Our global strategy is aligned with delivering better outcomes and accelerating our customers' business. Today, we serve 250 of the Fortune 500 companies, 8,000 global customers, 5,000 active client locations, service on-site, 30s global technology partnerships with the help of 4,000plus global team members. Despite the challenging economic environment, our healthy order book and strong execution of projects has helped us witness strong revenue growth for the 9 months of fiscal '23.
During the quarter went by, the company has performed well across its business areas, of which the data center connected building, 5G solutions performed very well. We are happy to report that we won new deals with upward value of $80 million during the quarter.

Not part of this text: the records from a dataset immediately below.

(** X17.  What the methods of [DeLeva] raise.  A sex that is not in the
    table gives [KeyError] of the sex and, for a known sex, a segment that
    is not in the table gives [KeyError] of the segment, in all four
    methods.  For a tabulated segment [segment_mass] never looks at the
    model; the three others fail with the [ValueError] of [list.index] for
    the proximal marker when the model does not have it, and for the distal
    one when only that is missing. *)
Theorem DeLeva_errors (sex segment : string) (total : R) (model : Model.t) :
  let d := DeLeva.init sex total model in
  (~ In sex sexes ->
   DeLeva.segment_mass d segment = Raise (KeyError sex) /\
   DeLeva.segment_length d segment = Raise (KeyError sex) /\
   (forall inverse_proximal,
       DeLeva.segment_center_of_mass d segment inverse_proximal = Raise (KeyError sex)) /\
   DeLeva.segment_moment_of_inertia d segment = Raise (KeyError sex)) /\
  (In sex sexes -> ~ In segment tabulated_segments ->
   DeLeva.segment_mass d segment = Raise (KeyError segment) /\
   DeLeva.segment_length d segment = Raise (KeyError segment) /\
   (forall inverse_proximal,
       DeLeva.segment_center_of_mass d segment inverse_proximal
       = Raise (KeyError segment)) /\
   DeLeva.segment_moment_of_inertia d segment = Raise (KeyError segment)) /\
  (forall p : DeLeva.Param,
      DeLeva.param d segment = Ok p ->
      DeLeva.segment_mass d segment = Ok (DeLeva.mass p * total) /\
      (forall missing : string,
          (~ In (fst (DeLeva.marker_names p)) (Model.markerNames model) /\
           missing = fst (DeLeva.marker_names p)) \/
          (In (fst (DeLeva.marker_names p)) (Model.markerNames model) /\
           ~ In (snd (DeLeva.marker_names p)) (Model.markerNames model) /\
           missing = snd (DeLeva.marker_names p)) ->
          DeLeva.segment_length d segment = Raise (ValueError (not_in_list missing)) /\
          (forall inverse_proximal,
              DeLeva.segment_center_of_mass d segment inverse_proximal
              = Raise (ValueError (not_in_list missing))) /\
          DeLeva.segment_moment_of_inertia d segment
          = Raise (ValueError (not_in_list missing)))).
Proof.
  intros d. subst d. split; [| split].
  - intros Hs.
    assert (Hp : DeLeva.param (DeLeva.init sex total model) segment = Raise (KeyError sex)).
    { unfold DeLeva.param. rewrite dict_getitem_missing by exact Hs. reflexivity. }
    unfold DeLeva.segment_mass, DeLeva.segment_length, DeLeva.segment_center_of_mass,
      DeLeva.segment_moment_of_inertia, DeLeva.segment_mass.
    rewrite Hp. repeat split; reflexivity.
  - intros Hs Hg.
    assert (Hp : DeLeva.param (DeLeva.init sex total model) segment
                 = Raise (KeyError segment)).
    { assert (Ht : exists by_segment,
                dict_getitem DeLeva.table sex = Ok by_segment /\
                map fst by_segment = tabulated_segments).
      { unfold sexes in Hs. simpl in Hs.
        destruct Hs as [<- | [<- | []]]; eexists; split; reflexivity. }
      destruct Ht as (by_segment & Ht & Hkeys).
      unfold DeLeva.param. change (DeLeva.sex (DeLeva.init sex total model)) with sex.
      rewrite Ht. cbv [bind]. apply dict_getitem_missing. rewrite Hkeys. exact Hg. }
    unfold DeLeva.segment_mass, DeLeva.segment_length, DeLeva.segment_center_of_mass,
      DeLeva.segment_moment_of_inertia, DeLeva.segment_mass.
    rewrite Hp. repeat split; reflexivity.
  - intros p Hp.
    assert (Hm : DeLeva.segment_mass (DeLeva.init sex total model) segment
                 = Ok (DeLeva.mass p * total))
      by (unfold DeLeva.segment_mass; rewrite Hp; reflexivity).
    split; [exact Hm |].
    intros missing Hmissing.
    assert (Hidx : (idx_proximal <- index (Model.markerNames model)
                                       (fst (DeLeva.marker_names p)) ;;
                    idx_distal <- index (Model.markerNames model)
                                        (snd (DeLeva.marker_names p)) ;;
                    Ok (idx_proximal, idx_distal))
                   = Raise (ValueError (not_in_list missing))).
    { unfold index. destruct Hmissing as [[Hn ->] | (Hin & Hn & ->)].
      - rewrite index_from_not_in by exact Hn. reflexivity.
      - destruct (index_from_in _ _ 0%nat Hin) as (j & -> & _).
        rewrite index_from_not_in by exact Hn. reflexivity. }
    assert (HL : DeLeva.segment_length (DeLeva.init sex total model) segment
                 = Raise (ValueError (not_in_list missing))).
    { unfold DeLeva.segment_length. rewrite Hp. simpl.
      destruct (index (Model.markerNames model) (fst (DeLeva.marker_names p))) as [ip | e];
        simpl in *; [| injection Hidx as ->; reflexivity].
      destruct (index (Model.markerNames model) (snd (DeLeva.marker_names p))) as [id | e];
        simpl in *; [discriminate Hidx | injection Hidx as ->; reflexivity]. }
    split; [exact HL |]. split.
    + intros inverse_proximal. unfold DeLeva.segment_center_of_mass. rewrite Hp. simpl.
      destruct (index (Model.markerNames model) (fst (DeLeva.marker_names p))) as [ip | e];
        simpl in *; [| injection Hidx as ->; reflexivity].
      destruct (index (Model.markerNames model) (snd (DeLeva.marker_names p))) as [id | e];
        simpl in *; [discriminate Hidx | injection Hidx as ->; reflexivity].
    + unfold DeLeva.segment_moment_of_inertia. rewrite Hm. simpl. rewrite HL. reflexivity.
Qed.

Further, we expect that on a mediate term basis, our aim is to increase market penetration in existing geographies and add new clients. By fiscal '24, the company expects the revenue to cross INR 7,000 crores mark and achieve EBITDA margins in the range of 9% to 10%. Further, despite the overall macro environment, we remain cautiously optimistic to deliver a strong performance in the coming quarters on the back of healthy flow of deals.
That's it from my side. I now hand over the call to Deepak to run through the financial highlights during the quarter.
Deepak Bansal:
Thank you, Sanjeev, for the detailed overview. Good morning, everybody. I will now discuss our financial performance for quarter 3 and 9 months for FY23. The revenue for the quarter increased to INR 1,672 crores, which is up 20% year-on-year and 7% on a quarter-on-quarter basis. Similarly, for 9 months, the revenue increased to INR 4,606 crores. That is a growth of 17% year-on-year. The growth in revenue is primarily attributable to healthy order book, strong backlog of orders and most importantly, efficient execution of projects.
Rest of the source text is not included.